Diretor do InternetLab e especializado em questões envolvendo eleições e internet, Francisco Brito Cruz não entende como problemática a mobilização, pois, para ele, um sindicato é uma forma de representação política de seus associados, que têm interesse em temas abordados pelo mutirão da CUT, como a reforma trabalhista.
— A CUT organizar grupos de WhatsApp para enviar mensagens e comunicação política é normal. Aliás, é até esperado que façam — diz Cruz.
Procurada, a CUT respondeu, por meio de nota, que “os integrantes das Brigadas Digitais são pessoas físicas que se inscreveram e se cadastraram voluntariamente na ferramenta e deram consentimento para receber tudo que é produzido pelo setor de comunicação da CUT porque querem, espontaneamente, conhecer e divulgar as ações desenvolvidas pela Central”.
Também complementou que “a CUT não fez, não faz e não vai fazer propaganda político partidária. A CUT historicamente sempre se posicionou nos processos eleitorais, mas nunca pediu, não pede e não vai pedir voto para qualquer candidato. As Brigadas são também um instrumento para que possamos combater, junto às nossas bases sindicais, a disseminação das mentiras, calúnias e o ódio que tomou conta das redes sociais a partir de 2018.
Já a assessoria de Imprensa do PT diz que os procedimentos mencionados na reportagem são de iniciativa da central sindical e não do partido ou da pré-campanha.
Nos termos de uso da plataforma criada pela CUT para cadastrar os grupos, consta que os conteúdos são controlados pela entidade sindical e operados pela Mapeo Serviços de Inovação Tecnológica Ltda.
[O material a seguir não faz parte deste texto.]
(** * tempus-bede: the calendar resolution and normalization layer

    A shallow embedding of [src/utils/date.ts], [src/utils/calendar.ts] and
    the two route handlers, together with the ECMAScript built-ins they
    call, followed by the properties of the specification and of the code
    stated over that embedding.

    - [JS]         : the built-ins (Number to String, [padStart], [parseInt],
                     [split], the Date abstract operations of ECMA-262
                     21.4.1, property lookup on an object literal);
    - [DateTs]     : [formatDate], [parseDate], [isValidDate];
    - [CalendarTs] : the diocese registry, the calendar cache, the response
                     normalizer and the day resolver;
    - [RoutesTs]   : the handlers of [GET /date/:date] and [GET /today].

    Conventions.  A Number that the code handles is an integer ([Z]); NaN,
    where an operation can produce it, is [None].  A Date is a valid Date,
    given by its time value.  The host's time zone, the calendar engine and
    the Unicode-aware [String.prototype.toLowerCase] are parameters: the
    engine is a function of the year and the country, as the specification
    assumes, and it may throw; [toLowerCase] is any function on strings. *)

From Stdlib Require Import ZArith Lia String Ascii List Bool.
From stdpp Require Import base option list gmap strings.
(** X8. Once the cursor is negative, a pool of two or more targets
    returns at most one more target: two consecutive calls, each allowed
    at least one execution of the loop body, end in an index panic with a
    negative index, and from then on every call panics in the same
    way. *)
Theorem negative_cursor_breaks (budget : nat) lb :
  int_min <= roundRobinCount lb < 0 ->
  (2 <= length (servers lb))%nat ->
  (1 <= budget)%nat ->
  exists i lb',
    calls budget 2 lb = Panicked (IndexOutOfRange i (len lb)) lb' /\
    i < 0 /\
    forall budget' m,
      calls budget' (S m) lb' = Panicked (IndexOutOfRange i (len lb)) lb'.
Proof.
  intros Hc Hlen Hb.
  assert (0 < len lb) as Hn by (unfold len; lia).
  (* a lookup that fails at the cursor of [lb'] fails in every later call *)
  assert (forall i lb',
            candidate lb' = inr (IndexOutOfRange i (len lb)) ->
            forall budget' m,
              calls budget' (S m) lb' =
                Panicked (IndexOutOfRange i (len lb)) lb') as Hagain.
  { intros i lb' Hp budget' m. simpl calls.
    by rewrite (candidate_panics budget' _ _ Hp). }
  destruct (candidate lb) as [s|[|i n]] eqn:Hcand.
  - (* the first lookup is valid: the cursor is a multiple of [len], so
       the next cursor is not *)
    assert (exists i, candidate (bump lb) = inr (IndexOutOfRange i (len lb))
                      /\ i < 0) as (i & Hp & Hi).
    { apply candidate_inl in Hcand as (_ & Hr & _).
      apply rem_neg_zero in Hr; [|lia|done].
      unfold candidate, bump. simpl. change (len _) with (len lb).
      rewrite incr_small by (unfold int_max; lia).
      destruct (len lb =? 0) eqn:E0; [apply Z.eqb_eq in E0; lia|].
      destruct (_ <? 0) eqn:E1.
      - apply Z.ltb_lt in E1. by eexists.
      - apply Z.ltb_ge in E1. apply rem_neg_zero in E1; [|lia|done].
        pose proof (consecutive_multiples _ _ Hn Hr E1).
        unfold len in *. lia. }
    exists i, (bump lb). split; [|split; [done|by apply Hagain]].
    destruct (alive_or_down s) as [Hlive|Hdown].
    + simpl calls. rewrite (call_alive budget lb s) by done.
      by rewrite (candidate_panics budget _ _ Hp).
    + destruct budget as [|budget]; [lia|].
      simpl calls. rewrite (call_down budget lb s) by done.
      by rewrite (candidate_panics budget _ _ Hp).
  - apply candidate_divide in Hcand. rewrite Hcand in Hlen.
    simpl in Hlen. lia.
  - destruct (candidate_index _ _ _ Hcand) as (-> & _ & Hi & _).
    exists i, lb. split; [|split; [lia|by apply Hagain]].
    simpl calls. by rewrite (candidate_panics budget _ _ Hcand).
Qed.
(** ** The fraud detection service ([app/services/fraud_detection_service.py])

    The service runs the engine, stores the transaction, and raises an
    alert and a notification for flagged transactions.  The database and
    the notification service are outside the engine: the rows the service
    builds are modelled field by field, the tables as lists, and what a
    database session answers to a commit is a parameter. *)

(** A [Transaction] row as [_store_transaction] fills it. *)
Record TransactionRow : Type := mk_transaction_row {
  row_transaction_id : pyval;
  row_account_id : pyval;
  row_customer_id : pyval;
  row_amount : Q;
  row_currency : pyval;
  row_transaction_type : pyval;
  row_merchant_name : pyval;
  row_merchant_category : pyval;
  row_location_country : pyval;
  row_location_city : pyval;
  row_device_fingerprint : pyval;
  row_ip_address : pyval;
  row_channel : pyval;
  row_risk_score : Q;
  row_is_flagged : bool;
  row_fraud_indicators : string;
  row_status : string;
  row_processed_at : datetime
}.

(** A [FraudAlert] row as [_create_fraud_alert] fills it. *)
Record AlertRow : Type := mk_alert_row {
  alert_alert_id : string;
  alert_transaction_id : Z;
  alert_alert_type : string;
  alert_severity : string;
  alert_risk_score : Q;
  alert_description : string;
  alert_fraud_indicators : string;
  alert_status : string
}.
(** * OpenApoc [TileView]: camera, selection and layered rendering

    A shallow embedding of [game/ui/tileview/tileview.cpp].  The C++ class
    [TileView] becomes a record, its member functions become functions that
    pass the view and the framework services (log, sound listener, renderer)
    explicitly.  [float] is IEEE-754 binary32, taken from the standard
    library's executable specification; [int] is modelled by [Z] (signed
    overflow is undefined in C++ and none of the modelled paths reaches it on
    a map whose sizes fit an [int]). *)

From Stdlib Require Import ZArith List String Bool Lia.
From Stdlib Require Import SpecFloat.
Import ListNotations.

Local Open Scope Z_scope.

(** ** binary32 floating point *)

Module F32.

Definition prec : Z := 24.
Definition emax : Z := 128.

Definition float : Type := spec_float.

Definition add : float -> float -> float := SFadd prec emax.
Definition sub : float -> float -> float := SFsub prec emax.
Definition mul : float -> float -> float := SFmul prec emax.
Definition div : float -> float -> float := SFdiv prec emax.
Definition ltb : float -> float -> bool := SFltb.
Definition leb : float -> float -> bool := SFleb.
A plataforma mantém uma série de regras para os cadastrados nas brigadas digitais, como a não veiculação de conteúdo abusivo, vexatório, difamatório ou que incite violência, utilização de robôs, disseminação de software malicioso, prática de falsidade.
Em seu site, a Mapeo diz que “nós entendemos os aplicativos de mensagens como redes de pessoas e não como canais de mão única, por isso não fazemos nem recomendamos disparos massivos caracterizados como spam ou comportamento abusivo, inclusive porque deteriora a imagem e não melhora”.
Em outubro do ano passado, o Tribunal Superior Eleitoral (TSE) decidiu arquivar por falta de provas duas ações que pediam a cassação da chapa que elegeu o presidente Jair Bolsonaro e o vice-presidente Hamilton Mourão em 2018. A chapa era acusada de impulsionar ilegalmente mensagens em massa via WhatsApp durante a campanha, além de fraude por usar nome e CPF de idosos para registrar chips de aparelhos celulares utilizados para fazer os disparos.
Por maioria de votos, o TSE decidiu que o uso de aplicativos de mensagens instantâneas, com disparos em massa de desinformação e inverdades em prejuízo de adversários pode configurar abuso de poder econômico e uso indevido dos meios de comunicação social. É esta tese que vai balizar os julgamentos de ações envolvendo redes sociais e aplicativos de mensagens nas campanhas deste ano.